The AFFECT 1: WHILE WE WORK: A Temporary State of Affairs group exhibition is on at Berlin’s Agora project space on May 27.

Hosted by the artist run collective and curated by Judith Lavagna, the show is conceived as a time-based structure for one night. WHILE WE WORK operates as a storyteller and as a score that oscillates between the liveness and the memory of Agora’s work in relation to their building —a space in constant mutation, where working phases and changes of plans are part of its daily construction, as well as the multiple informations, stories and rumours that have been circulating.

Included in the Agora Rollberg space —the collective’s second, which the coming exhibition will ‘unveil’ and ‘witness’ —is the work of Berlin-based artists Nicolas Puyjalon, Chile-born Michelle Marie Letelier, duo Anne Fellner & Burkhard Beschow, who were a part of Comedy Club that aqnb reviewed earlier this month and Paul Barsch.

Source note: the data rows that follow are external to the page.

(** [DedicatedCpu.__add_dedicated_cpu]: 1 when the HMC printed something, else None. *)
Definition add_dedicated_cpu (m : machine) (quantity : pyval) : T pyval :=
  curr_procs_before ← cpu_option_int m "curr_procs";
  v ← gets tc_sleep_time;
  sleep v ;;
  r ← Dlpar_engine "proc" "a" "--procs" (One m) quantity;
  modify (set_cmd_result r) ;;
  settle ;;
  complained ← hmc_complained;
  if complained : bool then mret (VInt 1)
  else
    r ← attr "cmd_result" tc_cmd_result;
    Dlpar_cpu_validation "a" (One m) quantity (VInt curr_procs_before) r ;;
    mret VNone.

(** [DedicatedCpu.__move_dedicated_cpu] *)
Definition move_dedicated_cpu (m1 m2 : machine) (quantity : pyval) : T pyval :=
  before_1 ← cpu_option_int m1 "curr_procs";
  before_2 ← cpu_option_int m2 "curr_procs";
  r ← Dlpar_engine "proc" "m" "--procs" (Pair m1 m2) quantity;
  modify (set_cmd_result r) ;;
  complained ← hmc_complained;
  if complained : bool then mret (VInt 1)
  else
    settle ;;
    r ← attr "cmd_result" tc_cmd_result;
    Dlpar_cpu_validation "m" (Pair m1 m2) quantity (VList [VInt before_1; VInt before_2]) r ;;
    mret VNone.

(** [DedicatedCpu.__remove_dedicated_cpu] *)
Definition remove_dedicated_cpu (m : machine) (quantity : pyval) : T pyval :=
  curr_procs_before ← cpu_option_int m "curr_procs";
  r ← Dlpar_engine "proc" "r" "--procs" (One m) quantity;
  modify (set_cmd_result r) ;;
  complained ← hmc_complained;
  if complained : bool then mret (VInt 1)
  else
    settle ;;
    r ← attr "cmd_result" tc_cmd_result;
    Dlpar_cpu_validation "r" (One m) quantity (VInt curr_procs_before) r ;;
    mret VNone.

Definition add_ded_cpu (cpu : pyval) : T Z :=
  m ← attr "linux_1" tc_linux_1;
  rvalue ← add_dedicated_cpu m cpu; op_value rvalue.
Definition rem_ded_cpu (cpu : pyval) : T Z :=
  m ← attr "linux_1" tc_linux_1;
  rvalue ← remove_dedicated_cpu m cpu; op_value rvalue.
Definition move_ded_cpu : T Z :=
  m1 ← attr "linux_1" tc_linux_1;
  m2 ← attr "linux_2" tc_linux_2;
  q ← gets tc_quant_to_test;
  rvalue ← move_dedicated_cpu m1 m2 q; op_value rvalue.

(** ** CpuUnit *)

(** [CpuUnit.__check_set_cfg] *)
Definition CpuUnit_check_set_cfg (m : machine) : T () :=
  let part := py_str (mc_partition m) in
  log_info ("Checking partition '" +:+ part +:+ "' configuration.") ;;
  log_debug ("Machine: " +:+ py_str (mc_name m)) ;;
  curr_proc_mode ← get_cpu_option m "curr_proc_mode";
  check_log ("Checking if linux partition '" +:+ part +:+ "' is at shared mode")
    (VBool (String.eqb curr_proc_mode "shared")) true ;;
  cpu_option_int m "curr_max_procs" ;;
  curr_min_proc_units ← cpu_option_float m "curr_min_proc_units";
  curr_max_proc_units ← cpu_option_float m "curr_max_proc_units";
  log_debug ("curr_min_proc_units: " +:+ py_repr_float curr_min_proc_units) ;;
  log_debug ("curr_max_proc_units: " +:+ py_repr_float curr_max_proc_units) ;;
  log_info ("Configuration settings for partition " +:+ part +:+ " all correct.").

(** [CpuUnit.__init__] *)
Definition CpuUnit_init (c : payload) : T () :=
  TestCase_init "cpu_unit.log" "CPU Unit" c ;;
  let quant := cfg_get "cpu_quantity_to_test" c in
  modify (set_quant_to_test quant) ;;
  modify (set_sleep_time (cfg_get "sleep_time" c)) ;;
  check_log "Getting Test configuration." (VBool (negb (is_None quant))) true ;;
  log_debug ("Testing with " +:+ py_str quant +:+ " CPU Units.") ;;
  v ← get_connections c "both";
  modify (set_value v) ;;
  m1 ← attr "linux_1" tc_linux_1;
  CpuUnit_check_set_cfg m1 ;;
  m2 ← attr "linux_2" tc_linux_2;
  CpuUnit_check_set_cfg m2.

Definition get_shared_max_proc : T Z :=
  m ← attr "linux_1" tc_linux_1; cpu_option_int m "curr_max_procs".
Definition get_shared_curr_proc : T Z :=
  m ← attr "linux_1" tc_linux_1; cpu_option_int m "curr_procs".
Definition get_max_proc_units : T float :=
  m ← attr "linux_1" tc_linux_1;
  f ← cpu_option_float m "curr_max_proc_units";
  ext (EvCall "print" [VStr "<class 'float'>"]) (λ w, (Ret (), w)) ;;
  mret f.
Definition get_curr_proc_unit : T float :=
  m ← attr "linux_1" tc_linux_1; cpu_option_float m "curr_proc_units".

(** [CpuUnit.__add_cpu_units] *)
Definition add_cpu_units (m : machine) (quantity : pyval) (flag : string) : T pyval :=
  units_before ← cpu_option_float m "curr_proc_units";
  procs_before ← cpu_option_int m "curr_procs";
  r ← Dlpar_engine "proc" "a" flag (One m) quantity;
  modify (set_cmd_result r) ;;
  complained ← hmc_complained;
  if complained : bool then mret (VInt 1)
  else
    settle ;;
    r ← attr "cmd_result" tc_cmd_result;
    (if String.eqb flag "--procs"
     then Dlpar_cpu_validation "a" (One m) quantity (VInt procs_before) r
     else Dlpar_cpu_validation "cpu_a" (One m) quantity (VFloat units_before) r) ;;
    mret VNone.

(** [self.log.debug(self.cmd_output)] *)
Definition log_cmd_output : T () :=
  r ← attr "cmd_output" tc_cmd_output; log_debug (env_show r).

(** [CpuUnit.__move_cpu_units] *)
Definition move_cpu_units (m1 m2 : machine) (quantity : pyval) : T pyval :=
  before_1 ← cpu_option_float m1 "curr_proc_units";
  before_2 ← cpu_option_float m2 "curr_proc_units";
  r ← Dlpar_engine "proc" "m" "--procunits" (Pair m1 m2) quantity;
  modify (set_cmd_output r) ;;
  complained ← hmc_complained;
  if complained : bool then mret (VInt 1)
  else
    log_cmd_output ;;
    settle ;;
    r ← attr "cmd_output" tc_cmd_output;
    Dlpar_cpu_validation "cpu_m" (Pair m1 m2) quantity
      (VList [VFloat before_1; VFloat before_2]) r ;;
    mret VNone.

(** [CpuUnit.__remove_cpu_units] *)
Definition remove_cpu_units (m : machine) (quantity : pyval) (flag : string) : T pyval :=
  units_before ← cpu_option_float m "curr_proc_units";
  procs_before ← cpu_option_int m "curr_procs";
  r ← Dlpar_engine "proc" "r" flag (One m) quantity;
  modify (set_cmd_output r) ;;
  complained ← hmc_complained;
  if complained : bool then mret (VInt 1)
  else
    log_cmd_output ;;
    settle ;;
    (if String.eqb flag "--procs" then
       r ← attr "cmd_result" tc_cmd_result;
       Dlpar_cpu_validation "r" (One m) quantity (VInt procs_before) r
     else
       r ← attr "cmd_output" tc_cmd_output;
       Dlpar_cpu_validation "cpu_r" (One m) quantity (VFloat units_before) r) ;;
    mret VNone.

Definition add_proc (cpu : pyval) (flag : string) : T Z :=
  m ← attr "linux_1" tc_linux_1;
  rvalue ← add_cpu_units m cpu flag; op_value rvalue.
Definition remove_proc (cpu : pyval) (flag : string) : T Z :=
  m ← attr "linux_1" tc_linux_1;
  rvalue ← remove_cpu_units m cpu flag; op_value rvalue.
Definition move_proc : T Z :=
  m1 ← attr "linux_1" tc_linux_1;
  m2 ← attr "linux_2" tc_linux_2;
  q ← gets tc_quant_to_test;
  rvalue ← move_cpu_units m1 m2 q; op_value rvalue.

(** ** Memory *)

(** [Memory.__check_set_cfg] *)
Definition Memory_check_set_cfg (m : machine) (flag : option string) : T () :=
  let part := py_str (mc_partition m) in
  log_info ("Checking partition '" +:+ part +:+ "' configuration.") ;;
  log_debug ("Machine: " +:+ py_str (mc_name m)) ;;
  m_cmd ← lift (py_cat [VStr "lshwres -m "; mc_machine m;
                        VStr " --level sys -r mem -F curr_avail_sys_mem"]);
  r ← hmc_cmd m_cmd;
  curr_avail_sys_mem ← lift (py_int (VStr (py_strip (stdout_text r))));
  curr_max_mem ← mem_option_int m "curr_max_mem";
  curr_mem ← mem_option_int m "curr_mem";
  quant ← gets tc_quant_to_test;
  (if bool_decide (flag = Some "r"%string) then
     m_condition ← lift (py_le quant (VInt curr_mem));
     check_log "Checking if the system has enough available memory to remove."
       (VBool m_condition) true ;;
     left ← lift (py_sub (VInt curr_mem) quant);
     p_condition ← lift (py_le left (VInt curr_max_mem));
     check_log ("Checking if the system's profile supports " +:+ py_str left +:+ " of memory.")
       (VBool p_condition) true
   else
     m_condition ← lift (py_le quant (VInt curr_avail_sys_mem));
     check_log "Checking if the system has enough available memory to add."
       (VBool m_condition) true ;;
     total ← lift (py_add quant (VInt curr_mem));
     total' ← lift (py_add (VInt curr_mem) quant);
     p_condition ← lift (py_le total' (VInt curr_max_mem));
     check_log ("Checking if the system's profile supports " +:+ py_str total +:+ " of memory.")
       (VBool p_condition) true) ;;
  log_info ("Configuration data for LPAR " +:+ part +:+ " is OK.").

Definition is_AttributeError (c : exn_class) : bool := bool_decide (c = AttributeError).

(** [Memory.__init__] *)
Definition Memory_init (c : payload) (flag : option string) : T () :=
  TestCase_init "memory.log" "Memory" c ;;
  let quant := cfg_get "mem_quantity_to_test" c in
  modify (set_quant_to_test quant) ;;
  modify (set_sleep_time (cfg_get "sleep_time" c)) ;;
  v ← get_connections c "both";
  modify (set_value v) ;;
  let linux_machine := cfg_get "mem_linux_machine" c in
  (if py_eq linux_machine (VStr "primary") then
     get_connections c "primary" ;;
     m ← attr "linux_1" tc_linux_1; modify (set_linux m)
   else if py_eq linux_machine (VStr "secondary") then
     get_connections c "secondary" ;;
     m ← attr "linux_2" tc_linux_2; modify (set_linux m)
   else
     let e_msg_1 := "Invalid 'linux_machine' at the configuration file." in
     let e_msg_2 := "Please use either 'primary' or 'secondary'." in
     log_error e_msg_1 ;;
     log_error e_msg_2 ;;
     throw TestException (e_msg_1 +:+ " " +:+ e_msg_2)) ;;
  log_debug ("Testing with " +:+ py_str quant +:+ " megabytes of memory.") ;;
  check_log "Getting Test configuration." (VBool (negb (is_None quant))) true ;;
  try_except (m ← attr "linux_1" tc_linux_1; Memory_check_set_cfg m flag) is_AttributeError
    (λ _, log_debug "linux_1 not found, so not checking it.") ;;
  try_except (m ← attr "linux_2" tc_linux_2; Memory_check_set_cfg m flag) is_AttributeError
    (λ _, log_debug "linux_2 not found, so not checking it.").

Definition get_max_mem : T Z := m ← attr "linux" tc_linux; mem_option_int m "curr_max_mem".
Definition get_curr_mem : T Z := m ← attr "linux" tc_linux; mem_option_int m "curr_mem".
Definition get_lmb_size : T Z :=
  m ← attr "linux" tc_linux;
  s ← get_lmb_value m "mem_region_size"; lift (py_int (VStr s)).

(** [Memory.__add_memory] *)
Definition add_memory (m : machine) (quantity : pyval) : T pyval :=
  curr_mem_before ← mem_option_int m "curr_mem";
  r ← Dlpar_engine "mem" "a" "-q" (One m) quantity;
  modify (set_cmd_result r) ;;
  complained ← hmc_complained;
  if complained : bool then mret (VInt 1)
  else
    settle ;;
    r ← attr "cmd_result" tc_cmd_result;
    Dlpar_mem_validation "a" (One m) quantity (VInt curr_mem_before) r ;;
    mret VNone.

(** [Memory.__remove_memory] *)
Definition remove_memory (m : machine) (quantity : pyval) : T pyval :=
  curr_mem_before ← mem_option_int m "curr_mem";
  r ← Dlpar_engine "mem" "r" "-q" (One m) quantity;
  modify (set_cmd_result r) ;;
  complained ← hmc_complained;
  if complained : bool then mret (VInt 1)
  else
    settle ;;
    r ← attr "cmd_result" tc_cmd_result;
    Dlpar_mem_validation "r" (One m) quantity (VInt curr_mem_before) r ;;
    mret VNone.

(** [Memory.__move_memory] *)
Definition move_memory (m1 m2 : machine) (quantity : pyval) : T pyval :=
  before_1 ← mem_option_int m1 "curr_mem";
  before_2 ← mem_option_int m2 "curr_mem";
  r ← Dlpar_engine "mem" "m" "-q" (Pair m1 m2) quantity;
  modify (set_cmd_result r) ;;
  complained ← hmc_complained;
  if complained : bool then mret (VInt 1)
  else
    v ← gets tc_sleep_time;
    log_debug ("Going to sleep for " +:+ py_str v +:+ " s") ;;
    sleep v ;;
    r ← attr "cmd_result" tc_cmd_result;
    Dlpar_mem_validation "m" (Pair m1 m2) quantity (VList [VInt before_1; VInt before_2]) r ;;
    mret VNone.

Definition mem_add (mem : pyval) : T Z :=
  m ← attr "linux" tc_linux;
  rvalue ← add_memory m mem; op_value rvalue.
Definition mem_rem (mem : pyval) : T Z :=
  m ← attr "linux" tc_linux;
  rvalue ← remove_memory m mem; op_value rvalue.
Definition mem_move : T Z :=
  m1 ← attr "linux_1" tc_linux_1;
  m2 ← attr "linux_2" tc_linux_2;
  q ← gets tc_quant_to_test;
  rvalue ← move_memory m1 m2 q; op_value rvalue.
End api.
(** A library that asks once and has every package. *)
Definition simple_lib (W : Type) : DlparLib W := {|
  wait_for := λ S m _, s ← m; mret (Some s);
  smm_check_installed := λ _ w, (Ret true, w);
  smm_install := λ _ w, (Ret true, w);
  os_chmod := λ _ _ w, (Ret (), w);
|}.

(** The messages of the HMC that cancel a test. *)
Definition capacity_messages : list string :=
  ["The operation failed because the ratio of assigned processing units to assigned virtual processors";
   "processing units to exceed the maximum capacity allowed with the virtual processor setting";
   "The quantity to be added exceeds the available resources.";
   "Your memory request exceeds the profile's Maximum memory limit.";
   "Your memory request is below the profile’s Minimum memory limit.";
   "Not enough memory resources to meet the allocation setting"]%string.

Section tests.
Context {W : Type} {HE : Env W} {HL : DlparLib W}.
Abbreviation T := (M W dlpar_tests).

(** A line of the output of a command: the numbers of errors and of warnings. *)
Definition count_line (b : Z * Z) (line : string) : T (Z * Z) :=
  let '(errors, warns) := b in
  if py_in "FAILED" line then log_info line ;; mret (errors + 1, warns)
  else if py_in "WARNING" line then log_info line ;; mret (errors, warns + 1)
  else mret (errors, warns).
(* ===== verification/DlparHmc.v ===== *)
(** * The DLPAR API against a hardware management console

    An abstract console: partitions with a current, a minimal and a maximal amount of a
    resource (dedicated processors or memory) and the operations that add to, remove from
    and move between partitions, which succeed exactly within the bounds.  The class [Hmc]
    states that an environment behaves as such a console over ssh (the documented effect
    of [lshwres] and [chhwres]).  The theorems show that the methods of [DlparApi]
    implement the abstract operations on every such environment, and what the tests of
    [DlparTests] do on it.  A simulated console is an instance. *)

From S2P Require Import Prelude PyStr PyFloat PyVal PyRegex Avocado Logic DlparApi.
Open Scope Z_scope.

(** ** Commands as text *)

Definition cat_str (l : list string) : string := foldr String.append "" l.

Lemma py_cat_str l : py_cat (map VStr l) = Ret (cat_str l).
Proof. induction l as [|s l IH]; [done|]. simpl. by rewrite IH. Qed.

(** The names of the system, the console and the two partitions. *)
Record names := Names { hn_sys : string; hn_host : string; hn_lpar1 : string; hn_lpar2 : string }.

(** A kind of resource: its name and flag in the commands, and the names of its
    attributes. *)
Record resource := Resource {
  rs_name : string; rs_flag : string; rs_curr : string; rs_min : string; rs_max : string;
}.
Definition proc_res : resource :=
  Resource "proc" "--procs" "curr_procs" "curr_min_procs" "curr_max_procs".
Definition mem_res : resource :=
  Resource "mem" "-q" "curr_mem" "curr_min_mem" "curr_max_mem".

Inductive hmc_op :=
| HAdd (p : string) (q : Z)
| HRemove (p : string) (q : Z)
| HMove (p1 p2 : string) (q : Z).

Definition query_text (N : names) (res part option : string) : string :=
  cat_str ["lshwres -m "; hn_sys N; " --level lpar -r " +:+ res +:+ " --filter lpar_names=" +:+ DQ;
           part; DQ +:+ " -F "; option].

Definition change_text (N : names) (R : resource) (op : string) (q : Z) (parts : list string) : string :=
  cat_str (["chhwres -m "; hn_sys N; " -r "; rs_name R; " -o "; op; " "; rs_flag R; " "; py_str_Z q;
            " -p " +:+ DQ] ++ parts ++ [" -w 0 "]).
Definition op_text (N : names) (R : resource) (op : hmc_op) : string :=
  match op with
  | HAdd p q => change_text N R "a" q [p; DQ]
  | HRemove p q => change_text N R "r" q [p; DQ]
  | HMove p1 p2 q => change_text N R "m" q [p1; DQ; " -t " +:+ DQ; p2; DQ]
  end.

Lemma query_text_cat N res part option :
  py_cat [VStr "lshwres -m "; VStr (hn_sys N);
          VStr (" --level lpar -r " +:+ res +:+ " --filter lpar_names=" +:+ DQ);
          VStr part; VStr (DQ +:+ " -F "); VStr option] = Ret (query_text N res part option).
Proof. unfold query_text. by rewrite <- py_cat_str. Qed.

Lemma chhwres_add N R m p q :
  mc_machine m = VStr (hn_sys N) → mc_partition m = VStr p →
  chhwres_cmd (rs_name R) "a" (rs_flag R) m (VInt q) = Ret (op_text N R (HAdd p q)).
Proof.
  intros Hm Hp. unfold chhwres_cmd. rewrite Hm, Hp. unfold op_text, change_text.
  by rewrite <- py_cat_str.
Qed.

Lemma chhwres_remove N R m p q :
  mc_machine m = VStr (hn_sys N) → mc_partition m = VStr p →
  chhwres_cmd (rs_name R) "r" (rs_flag R) m (VInt q) = Ret (op_text N R (HRemove p q)).
Proof.
  intros Hm Hp. unfold chhwres_cmd. rewrite Hm, Hp. unfold op_text, change_text.
  by rewrite <- py_cat_str.
Qed.

Lemma chhwres_move N R m1 m2 p1 p2 q :
  mc_machine m1 = VStr (hn_sys N) → mc_partition m1 = VStr p1 → mc_partition m2 = VStr p2 →
  chhwres_move_cmd (rs_name R) "m" (rs_flag R) m1 m2 (VInt q) = Ret (op_text N R (HMove p1 p2 q)).
Proof.
  intros Hm Hp1 Hp2. unfold chhwres_move_cmd. rewrite Hm, Hp1, Hp2. unfold op_text, change_text.
  by rewrite <- py_cat_str.
Qed.

(** ** The abstract console *)

(** Its state for one resource. *)
Class HmcState (W : Type) := {
  hmc_curr : string → W → Z;
  hmc_min : string → W → Z;
  hmc_max : string → W → Z;
  (* the world with another amount in a partition *)
  hmc_set : string → Z → W → W;
  hmc_curr_set p z w : hmc_curr p (hmc_set p z w) = z;
  hmc_curr_other p p' z w : p ≠ p' → hmc_curr p' (hmc_set p z w) = hmc_curr p' w;
  hmc_min_set p p' z w : hmc_min p' (hmc_set p z w) = hmc_min p' w;
  hmc_max_set p p' z w : hmc_max p' (hmc_set p z w) = hmc_max p' w;
}.

(** The world after an operation, or [None] when the console refuses it. *)
Definition hmc_step {W} `{!HmcState W} (op : hmc_op) (w : W) : option W :=
  match op with
  | HAdd p q =>
      if hmc_curr p w + q <=? hmc_max p w then Some (hmc_set p (hmc_curr p w + q) w) else None
  | HRemove p q =>
      if hmc_min p w <=? hmc_curr p w - q then Some (hmc_set p (hmc_curr p w - q) w) else None
  | HMove p1 p2 q =>
      if (hmc_min p1 w <=? hmc_curr p1 w - q) && (hmc_curr p2 w + q <=? hmc_max p2 w)
      then Some (hmc_set p2 (hmc_curr p2 w + q) (hmc_set p1 (hmc_curr p1 w - q) w)) else None
  end.

Definition is_lpar (N : names) (p : string) : Prop := p = hn_lpar1 N ∨ p = hn_lpar2 N.

(** The operations on the partitions of the tests. *)
Definition known_op (N : names) (op : hmc_op) : Prop :=
  match op with
  | HAdd p q | HRemove p q => is_lpar N p ∧ 0 ≤ q
  | HMove p1 p2 q => p1 = hn_lpar1 N ∧ p2 = hn_lpar2 N ∧ p1 ≠ p2 ∧ 0 ≤ q
  end.

(** The console behind [env_ssh].  [chhwres] prints nothing when it succeeds and a
    message when it refuses. *)
Class Hmc (W : Type) {HE : Env W} (N : names) (R : resource) {HS : HmcState W} := {
  hmc_query p opt z w :
    is_lpar N p →
    (opt, z) ∈ [(rs_curr R, hmc_curr p w); (rs_min R, hmc_min p w); (rs_max R, hmc_max p w)] →
    env_ssh (hn_host N) (query_text N (rs_name R) p opt) w =
      (Ret (CmdResult 0 (py_str_Z z +:+ NL)), w);
  hmc_refusal : hmc_op → W → string;
  hmc_refusal_nonempty op w : hmc_refusal op w ≠ ""%string;
  hmc_exec op w :
    known_op N op →
    env_ssh (hn_host N) (op_text N R op) w =
      match hmc_step op w with
      | Some w' => (Ret (CmdResult 0 ""), w')
      | None => (Ret (CmdResult 1 (hmc_refusal op w)), w)
      end;
}.

(** ** The object connected to the console *)

Definition lpar_machine (N : names) (p : string) (m : machine) : Prop :=
  mc_machine m = VStr (hn_sys N) ∧ mc_partition m = VStr p.

(** The object has a session with the console and can wait. *)
Definition connected (N : names) (t : testcase) : Prop :=
  (∃ hmc, tc_hmc t = Some hmc ∧ mc_sshcnx hmc = Some (hn_host N)) ∧
  sleepable (tc_sleep_time t) = true.

(** A query of [lshwres], for an answer of one word. *)
Lemma lpar_option_runs {W} {HE : Env W} N res p opt text w t m :
  (∃ hmc, tc_hmc t = Some hmc ∧ mc_sshcnx hmc = Some (hn_host N)) → lpar_machine N p m →
  env_ssh (hn_host N) (query_text N res p opt) w = (Ret (CmdResult 0 text), w) →
  runs (get_lpar_option res m opt) w t (Ret (py_strip text)) w t.
Proof.
  intros (hmc & Hhmc & Hcnx) (Hm & Hpart) Hssh.
  unfold get_lpar_option. rewrite Hm, Hpart, query_text_cat. run_step.
  eapply runs_bind.
  { unfold hmc_cmd. run_step. unfold machine_cmd. rewrite Hcnx. by apply runs_ext. }
  cbn [stdout_text].
  pose proof (py_cat_str [opt; ": "; py_strip text; " for partition "; p]) as Hcat. cbn [map] in Hcat.
  rewrite Hcat. run.
Qed.

Section hmc.
Context {W : Type} {HE : Env W} (N : names) (R : resource) {HS : HmcState W} {HH : Hmc W N R}.
Implicit Types (w : W) (t : testcase).

Lemma query_runs w t p m opt z :
  connected N t → is_lpar N p → lpar_machine N p m →
  (opt, z) ∈ [(rs_curr R, hmc_curr p w); (rs_min R, hmc_min p w); (rs_max R, hmc_max p w)] →
  runs (get_lpar_option (rs_name R) m opt) w t (Ret (py_str_Z z)) w t.
Proof using HH.
  intros [Ht _] Hp Hm Hopt. rewrite <- (py_strip_str_Z_NL z).
  eapply lpar_option_runs; [done..|]. by apply hmc_query.
Qed.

Affect is Agora’s central programme running for the majority of 2016, acting as co-host to the events that take place at Rollberg, kicking off with this show, collecting and archiving the work within Agora’s work as a whole.

See the Agora Affect page for more.**

Paul Barsch @ Comedy Club (2016). Installation view. Courtesy Jens Einhorn, Anne Fellner + Burkhard Beschow.
Paul Barsch @ Comedy Club (2016). Installation view. Courtesy Jens Einhorn, Anne Fellner + Burkhard Beschow.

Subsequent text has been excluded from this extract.